> [Exercise]: From the opening line of the records through the line bearing "From stdpp Require", set down every line exactly.

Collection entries
(* ===== verification/SessionStates.v ===== *)
(** * The states of the acoustic session, and what leads into them

    [stays_out st] bounds what an operation does: it never brings a session
    into [st].  Only the handler of HEARTBEAT enters [Ready], only the handler
    of HELLO_ACK enters [CapsSent], and only the comparison of the settings'
    digests enters [AwaitingHeartbeat]. *)

From stdpp Require Import base list numbers option strings.
From Stdlib Require Import ZArith Lia SpecFloat.
From S2P Require Import Prelude Utf8 Doubles Fas1 Fas1Codec Settings Handshake Calibration SessionState Session SessionReceive SessionStep SessionFrame.

Definition stays_out (st : AcousticSessionState) (s s' : Session) : Prop :=
  s_state s' = st -> s_state s = st.

#[export] Instance stays_out_refl st : Reflexive (stays_out st).
Proof. intros s H. exact H. Qed.

#[export] Instance stays_out_trans st : Transitive (stays_out st).
Proof. intros s1 s2 s3 H1 H2 H. auto. Qed.

Lemma quiet_stays o st s s' : quiet o s s' -> stays_out st s s'.
Proof. intros HQ H. rewrite <- H. symmetry. exact (f_equal c_state (quiet_core _ _ _ HQ)). Qed.

Lemma moves_quiet_stays {A} o st (m : M Session A) : moves (quiet o) m -> moves (stays_out st) m.
Proof. intros Hm s. eapply wp_moves; [exact Hm|]. intros r s'. apply quiet_stays. Qed.

(** The states that are guarded by an authenticated unit. *)
Definition guarded (st : AcousticSessionState) : Prop :=
  st = Ready \/ st = CapsSent \/ st = AwaitingHeartbeat.

Lemma stays_assign st x :
  x <> st -> moves (stays_out st) (mmodify (set s_state (fun _ => x))).
Proof. intros Hx. apply moves_modify. intros s H. by destruct (Hx H). Qed.

Lemma stays_field st f : (forall s, s_state (f s) = s_state s) -> moves (stays_out st) (mmodify f).
Proof. intros Hf. apply moves_modify. intros s H. by rewrite <- Hf. Qed.

Ltac stays_leaf :=
  first
  [ solve [apply stays_field; intros; reflexivity]
  | solve [apply stays_assign; first [assumption | intros <-; unfold guarded in *; intuition discriminate]] ].

#[export] Hint Extern 5 (moves (stays_out _) (mmodify _)) => stays_leaf : moves.
#[export] Hint Extern 5 (moves (stays_out _) (increment _)) => unfold increment; stays_leaf : moves.

(** Operations built from quiet ones, assignments and each other. *)
Ltac stays_op o :=
  repeat first [ solve [auto with moves] | solve [eapply (moves_quiet_stays o); auto with moves] | moves_step ].

Section StaysOut.
Context (options : AcousticSessionOptions) (st : AcousticSessionState) (Hst : guarded st).
Local Abbreviation out m := (moves (stays_out st) m).

Lemma fail_stays reason : out (fail reason).
Proof. unfold fail. stays_op options. Qed.

Lemma degrade_stays reason : out (degrade options reason).
Proof. unfold degrade. stays_op options. Qed.

Lemma markHeartbeatMissed_stays : out (markHeartbeatMissed options).
Proof. unfold markHeartbeatMissed. stays_op options. Qed.
Hint Resolve fail_stays degrade_stays markHeartbeatMissed_stays : moves.

Lemma expire_queue_stays q put : out (expire_queue q put).
Proof. unfold expire_queue. stays_op options. Qed.
Hint Resolve expire_queue_stays : moves.

Lemma expireWork_stays : out (expireWork options).
Proof. unfold expireWork. stays_op options. Qed.
Hint Resolve expireWork_stays : moves.

Lemma send_units_stays us : out (send_units options us).
Proof.
  assert (Hs : forall u, out (sendUnit options u)).
  { intros u. unfold sendUnit, modem_send, emit. stays_op options. }
  induction us; cbn [send_units]; stays_op options.
Qed.
Hint Resolve send_units_stays : moves.

Lemma transmit_stays p missing : out (transmit options p missing).
Proof. unfold transmit. stays_op options. Qed.

Lemma take_active_stays : out take_active.
Proof. unfold take_active, dequeue. stays_op options. Qed.
Hint Resolve transmit_stays take_active_stays : moves.

Lemma driveTurn_stays : out (driveTurn options).
Proof. unfold driveTurn. stays_op options. Qed.
Hint Resolve driveTurn_stays : moves.

Lemma onAckTimeout_stays p a : out (onAckTimeout options p a).
Proof. unfold onAckTimeout. stays_op options. Qed.

Lemma heartbeat_stays : out (heartbeat options).
Proof. unfold heartbeat. stays_op options. Qed.

Lemma start_stays : out (start options).
Proof. unfold start. stays_op options. Qed.

Lemma retire_session_stays e : out (retire_session e).
Proof. unfold retire_session. stays_op options. Qed.
Hint Resolve onAckTimeout_stays heartbeat_stays start_stays retire_session_stays : moves.

Lemma initialState_out : initialState options <> st.
Proof. unfold initialState. destruct (o_role options); intros <-; unfold guarded in *; intuition discriminate. Qed.
Hint Resolve initialState_out : core.

Lemma reset_stays e : out (reset options e).
Proof. unfold reset. stays_op options. by apply stays_assign. Qed.
Hint Resolve reset_stays : moves.

Lemma dispose_stays : out (dispose options).
Proof. unfold dispose. stays_op options. Qed.

Lemma reset_and_start_stays e : out (reset_and_start options e).
Proof. unfold reset_and_start. stays_op options. Qed.
Hint Resolve reset_and_start_stays : moves.

Lemma restart_stays e sid : out (restart options e sid).
Proof. unfold restart. stays_op options. Qed.
Hint Resolve restart_stays : moves.

Lemma restartSession_stays : out (restartSession options).
Proof. unfold restartSession. stays_op options. Qed.
Hint Resolve restartSession_stays : moves.

Lemma onReset_stays sid : out (onReset options sid).
Proof. unfold onReset. stays_op options. Qed.

Lemma beginRecovery_stays : out (beginRecovery options).
Proof. unfold beginRecovery. stays_op options. Qed.
Hint Resolve beginRecovery_stays : moves.

(** ** Packets and handlers *)

Lemma queue_new_stays packet class : out (queue_new options packet class).
Proof. unfold queue_new, nextPacketId. stays_op options. Qed.
Hint Resolve queue_new_stays : moves.

Lemma enqueuePacket_stays packet class : out (enqueuePacket options packet class).
Proof. unfold enqueuePacket. stays_op options. Qed.

Lemma deliver_stays u p a : out (deliver u p a).
Proof. unfold deliver, emit. stays_op options. Qed.
Hint Resolve deliver_stays : moves.

Lemma accept_fragment_stays u p : out (accept_fragment u p).
Proof. unfold accept_fragment. stays_op options. Qed.
Hint Resolve accept_fragment_stays : moves.

Lemma onData_stays u : out (onData options u).
Proof. unfold onData. stays_op options. Qed.

Lemma onTurnEnd_stays sid : out (onTurnEnd options sid).
Proof. unfold onTurnEnd. stays_op options. Qed.

Lemma acknowledge_stays p b : out (acknowledge options p b).
Proof. unfold acknowledge. stays_op options. Qed.
Hint Resolve acknowledge_stays : moves.

Lemma onAck_stays sid p b : out (onAck options sid p b).
Proof. unfold onAck. stays_op options. Qed.

Lemma onHello_stays sid body : out (onHello options sid body).
Proof. unfold onHello. stays_op options. Qed.

Lemma onHelloAck_stays sid body : st <> CapsSent -> out (onHelloAck options sid body).
Proof. intros H. unfold onHelloAck. stays_op options. Qed.

Lemma completeDirection_stays d : out (completeDirection options d).
Proof. unfold completeDirection. stays_op options. Qed.
Hint Resolve completeDirection_stays : moves.

Lemma onCaps_stays sid body : out (onCaps options sid body).
Proof. unfold onCaps. stays_op options. Qed.

Lemma onProbe_stays sid body : out (onProbe options sid body).
Proof. unfold onProbe. stays_op options. Qed.

Lemma onReport_stays sid body : out (onReport options sid body).
Proof. unfold onReport. stays_op options. Qed.

Lemma onCommitAck_stays sid body : st <> AwaitingHeartbeat -> out (onCommitAck options sid body).
Proof. intros H. unfold onCommitAck. stays_op options. Qed.

Lemma onHeartbeat_stays sid : st <> Ready -> out (onHeartbeat options sid).
Proof. intros H. unfold onHeartbeat. stays_op options. Qed.

(** ** Callbacks, reactions and jobs *)

Lemma perform_stays a : out (perform options a).
Proof. unfold perform. stays_op options. Qed.
Hint Resolve perform_stays : moves.

Lemma run_callback_stays cb : out (run_callback options cb).
Proof.
  unfold run_callback, onDeliveryTimer, onHeartbeatDeadline, onHeartbeatTimer. stays_op options.
Qed.

Lemma run_continuation_stays k ok : out (run_continuation options k ok).
Proof. unfold run_continuation. stays_op options. Qed.

(** The stage compares a digest that was computed. *)
Definition compares (stage : JobStage) (ok : bool) (received digest : bytes) : Prop :=
  ok = true /\ stage = VerifyDigesting received (Ok digest).

Lemma await_throws_stays ok r (k : bytes -> M Session (option JobStage)) :
  (forall d, ok = true -> r = Ok d -> out (k d)) -> out (let! d := await ok r in k d).
Proof.
  intros H s. apply wp_bind. unfold await. destruct ok; [apply wp_lift|apply wp_throw; reflexivity].
  destruct r as [d|e]; [by apply H|reflexivity].
Qed.

Lemma run_stage_stays stage ok :
  st <> AwaitingHeartbeat \/ (forall received digest, ~ compares stage ok received digest) ->
  out (run_stage options stage ok).
Proof.
  intros H. unfold run_stage, begin_commit, send_commit, begin_verify.
  destruct stage; try (apply await_throws_stays; intros d Hok Hd); [stays_op options..|].
  destruct H as [H|H]; [|by destruct (H received d); split; [|by rewrite Hd]].
  unfold verify_commit. stays_op options.
Qed.

Lemma run_job_stays id job ok :
  st <> AwaitingHeartbeat \/ (forall received digest, ~ compares (job_stage job) ok received digest) ->
  out (run_job options id job ok).
Proof. intros H. pose proof (run_stage_stays _ ok H). unfold run_job. stays_op options. Qed.

End StaysOut.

> [Finished exercise]:
(* ===== verification/SessionStates.v ===== *)
(** * The states of the acoustic session, and what leads into them

    [stays_out st] bounds what an operation does: it never brings a session
    into [st].  Only the handler of HEARTBEAT enters [Ready], only the handler
    of HELLO_ACK enters [CapsSent], and only the comparison of the settings'
    digests enters [AwaitingHeartbeat]. *)

From stdpp Require Import base list numbers option strings.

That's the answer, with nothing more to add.